Despite the F1RST Racing fiasco Divila held various roles in different F1 teams between 1989 and 2001, including Ligier, Fondmetal, Minardi, and Prost.

Between his 1990s F1 stints he worked for the Apomatox Formula 3000 team from 1992 to 1995.

Divila held a close relationship with Nissan over several decades, working for its BTCC, rallying, ice racing, rally raid, JGTC, Super GT, Formula Nippon, GT1, GT3, Deltawing and LMP1 programs.

Aside from his Nissan duties he had a close, long-term collaboration with Courage and Pescarolo at Le Mans in the 1990s and 2000s.

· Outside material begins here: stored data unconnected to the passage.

(** * Team-creation wizard (Bot/Teams/create_team.py) and label
      autocomplete (Bot/Teams/archive_team.py): a shallow embedding.

    The wizard is asynchronous Python over discord.py.  It is embedded as
    a state-and-exception monad over a [World] that holds the still
    undelivered gateway events and the messages sent so far.  The guild
    directory and the remote calls (fetch, create, grant) are read from
    an [Interaction] record.  The database is an explicit table state. *)

From Stdlib Require Import String Ascii List ZArith Bool Lia Permutation.
From Stdlib Require Import DecimalString.
Import ListNotations.
Local Open Scope string_scope.
Local Open Scope Z_scope.

(** ** Python [str] operations

    A [string] is read as a sequence of code points below 256; the
    predicates are the ones CPython uses on that range. *)
Module PyStr.

Definition code (c : ascii) : N := N_of_ascii c.

Definition between (lo hi : N) (c : ascii) : bool :=
  (N.leb lo (code c) && N.leb (code c) hi)%bool.

(** [str.isspace] on one character: TAB..CR, FS..US, SPACE, NEL, NBSP. *)
Definition isspace (c : ascii) : bool :=
  (between 9 13 c || between 28 32 c
   || N.eqb (code c) 133 || N.eqb (code c) 160)%bool.

(** Decimal digits (category Nd): what [int] reads. *)
Definition isdecimal_char (c : ascii) : bool := between 48 57 c.

(** [str.isdigit] on one character: the decimal digits and also the
    superscripts U+00B2, U+00B3 and U+00B9. *)
Definition isdigit_char (c : ascii) : bool :=
  (isdecimal_char c || N.eqb (code c) 178 || N.eqb (code c) 179
   || N.eqb (code c) 185)%bool.

(** [str.lower] on one character: A..Z and the accented capitals
    U+00C0..U+00DE (U+00D7, the multiplication sign, has no case). *)
Definition lower_char (c : ascii) : ascii :=
  if (between 65 90 c
      || (between 192 222 c && negb (N.eqb (code c) 215)))%bool
  then ascii_of_N (code c + 32) else c.

Fixpoint lower (s : string) : string :=
  match s with
  | EmptyString => EmptyString
  | String c s' => String (lower_char c) (lower s')
  end.

Fixpoint lstrip (s : string) : string :=
  match s with
  | EmptyString => EmptyString
  | String c s' => if isspace c then lstrip s' else s
  end.

Fixpoint rstrip (s : string) : string :=
  match s with
  | EmptyString => EmptyString
  | String c s' =>
      match rstrip s' with
      | EmptyString => if isspace c then EmptyString else String c EmptyString
      | r => String c r
      end
  end.

(** [str.strip()] *)
Definition strip (s : string) : string := lstrip (rstrip s).

Fixpoint all_chars (p : ascii -> bool) (s : string) : bool :=
  match s with
  | EmptyString => true
  | String c s' => (p c && all_chars p s')%bool
  end.

(** Truthiness of a [str]: non-empty. *)
Definition nonempty (s : string) : bool :=
  match s with EmptyString => false | _ => true end.

(** [str.isdigit()]: at least one character and all of them digits. *)
Definition isdigit (s : string) : bool :=
  (nonempty s && all_chars isdigit_char s)%bool.

Definition isdecimal (s : string) : bool :=
  (nonempty s && all_chars isdecimal_char s)%bool.

Fixpoint digits_value (acc : Z) (s : string) : Z :=
  match s with
  | EmptyString => acc
  | String c s' => digits_value (10 * acc + (Z.of_N (code c) - 48)) s'
  end.

(** [int(s)] on the strings the wizard passes to it, which have all
    passed [isdigit]: the value when every character is a decimal digit,
    and [None] for the [ValueError] that a superscript digit causes. *)
Definition int (s : string) : option Z :=
  if isdecimal s then Some (digits_value 0 s) else None.

(** [str(n)] for an integer. *)
Definition of_Z (n : Z) : string := NilZero.string_of_int (Z.to_int n).

(** [re.split(r"[\s,]+", s)] followed by dropping the empty pieces:
    the maximal runs of characters that are neither space nor comma. *)
Definition is_sep (c : ascii) : bool :=
  (isspace c || N.eqb (code c) 44)%bool.

Fixpoint tokens_aux (cur : string) (s : string) : list string :=
  match s with
  | EmptyString => if nonempty cur then [cur] else []
  | String c s' =>
      if is_sep c
      then ((if nonempty cur then [cur] else []) ++ tokens_aux EmptyString s')%list
      else tokens_aux (cur ++ String c EmptyString) s'
  end.

Definition tokens (s : string) : list string := tokens_aux EmptyString s.

(** [", ".join(xs)] *)
Fixpoint join (sep : string) (xs : list string) : string :=
  match xs with
  | [] => EmptyString
  | [x] => x
  | x :: rest => x ++ sep ++ join sep rest
  end.

End PyStr.

(** ** Data model (discord.py objects, as far as the wizard reads them) *)

Record Role := { role_id : Z; role_name : string }.

Record CategoryChannel := { category_id : Z; category_name : string }.

(** A guild channel of any type; [channel_is_text] is
    [isinstance(ch, discord.TextChannel)]. *)
Record Channel := {
  channel_id : Z;
  channel_name : string;
  channel_is_text : bool
}.

Record Member := { member_id : Z; display_name : string }.

Definition role_mention (r : Role) : string :=
  "<@&" ++ PyStr.of_Z (role_id r) ++ ">".
Definition channel_mention (c : Channel) : string :=
  "<#" ++ PyStr.of_Z (channel_id c) ++ ">".
Definition member_mention (m : Member) : string :=
  "<@" ++ PyStr.of_Z (member_id m) ++ ">".

(** A message as the wizard reads it.  [mentions] holds the mentioned
    accounts that are members of the guild.  An account outside the
    guild, which discord.py lists as a [discord.User], is outside this
    model: on such an account the [isinstance] assertion of
    [_prompt_member] fails and [add_roles] does not exist. *)
Record Message := {
  author_id : Z;
  message_channel_id : Z;
  content : string;
  mentions : list Member;
  role_mentions : list Role;
  channel_mentions : list Channel
}.

(** The options of [SemesterSelect]. *)
Inductive SemesterOption := Fall | Summer | Spring.

Definition option_label (o : SemesterOption) : string :=
  match o with Fall => "Fall" | Summer => "Summer" | Spring => "Spring" end.

(** discord.py's HTTP failures: [Forbidden] and [NotFound] are
    subclasses of [HTTPException]; the payload is [str(exc)]. *)
Inductive HTTPError :=
| Forbidden (text : string)
| NotFound (text : string)
| HTTPException (text : string).

Definition http_text (e : HTTPError) : string :=
  match e with Forbidden t | NotFound t | HTTPException t => t end.

(** The guild as the wizard sees it: the cached directory and the
    remote calls.  The lists are in the order discord.py yields them.
    The directory is the one cached when the command starts: what the
    wizard creates reaches the cache through gateway events, which are
    outside the conversation. *)
Record Guild := {
  roles : list Role;
  categories : list CategoryChannel;
  channels : list Channel;
  members : list Member;
  fetch_member : Z -> Member + HTTPError;
  create_role : string -> Role + HTTPError;
  create_category : string -> CategoryChannel + HTTPError;
  create_text_channel : string -> option CategoryChannel -> Channel + HTTPError;
  add_roles : Member -> Role -> unit + HTTPError
}.

Record Interaction := {
  user_id : Z;
  interaction_channel_id : Z;
  guild : Guild
}.

(** [TeamCreationData] *)
Record TeamCreationData := {
  team_nick : option string;
  role : option Role;
  category : option CategoryChannel;
  channel : option Channel;
  captain : option Member;
  starters : list Member;
  substitutes : list Member;
  year : option Z;
  semester : option string;
  seniority : option Z
}.

Definition empty_draft : TeamCreationData :=
  {| team_nick := None; role := None; category := None; channel := None;
     captain := None; starters := []; substitutes := []; year := None;
     semester := None; seniority := None |}.

Inductive Exn :=
| ValidationError (msg : string)
| ConversationCancelled (msg : string)
| TeamCreationError (msg : string)
| ValueError (msg : string)
| AssertionError.

(** ** The world and the wizard monad *)

(** What the gateway delivers while the wizard waits.  [ETimeout] says
    that the timeout of the wait in progress elapses before anything
    else arrives; so does the end of the list. *)
Inductive Event :=
| EMessage (m : Message)
| ESelect (user : Z) (choice : SemesterOption)
| ETimeout.

Record World := {
  events : list Event;
  outbox : list string
}.

Inductive Result (A : Type) :=
| Ok (a : A)
| Raise (e : Exn)
| OutOfFuel.
Arguments Ok {A} a.
Arguments Raise {A} e.
Arguments OutOfFuel {A}.

Definition M (A : Type) : Type := World -> Result A * World.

Divila was a regular columnist for the British magazine Racecar Engineering from 2012 to 2020. He was known for his eclectic and idiosyncratic approach to racing engineering and history that included his own personal interests such as literature or philosophy. During the same period, Divila developed a cult following on Twitter on the pseudonymous account @RDV69, where he was known for exploring similar topics, while talking as multiple alter egos such as the Platypus of Doom or the Clam of Calamity.

He died in Magny-Cours (France) on April 25, 2020, at the age of 74, after a stroke. Divila was still actively working as an engineer and columnist until his stroke caused him to fall into a short coma. He estimated that he worked at over 2000 races in various roles over the course of his life.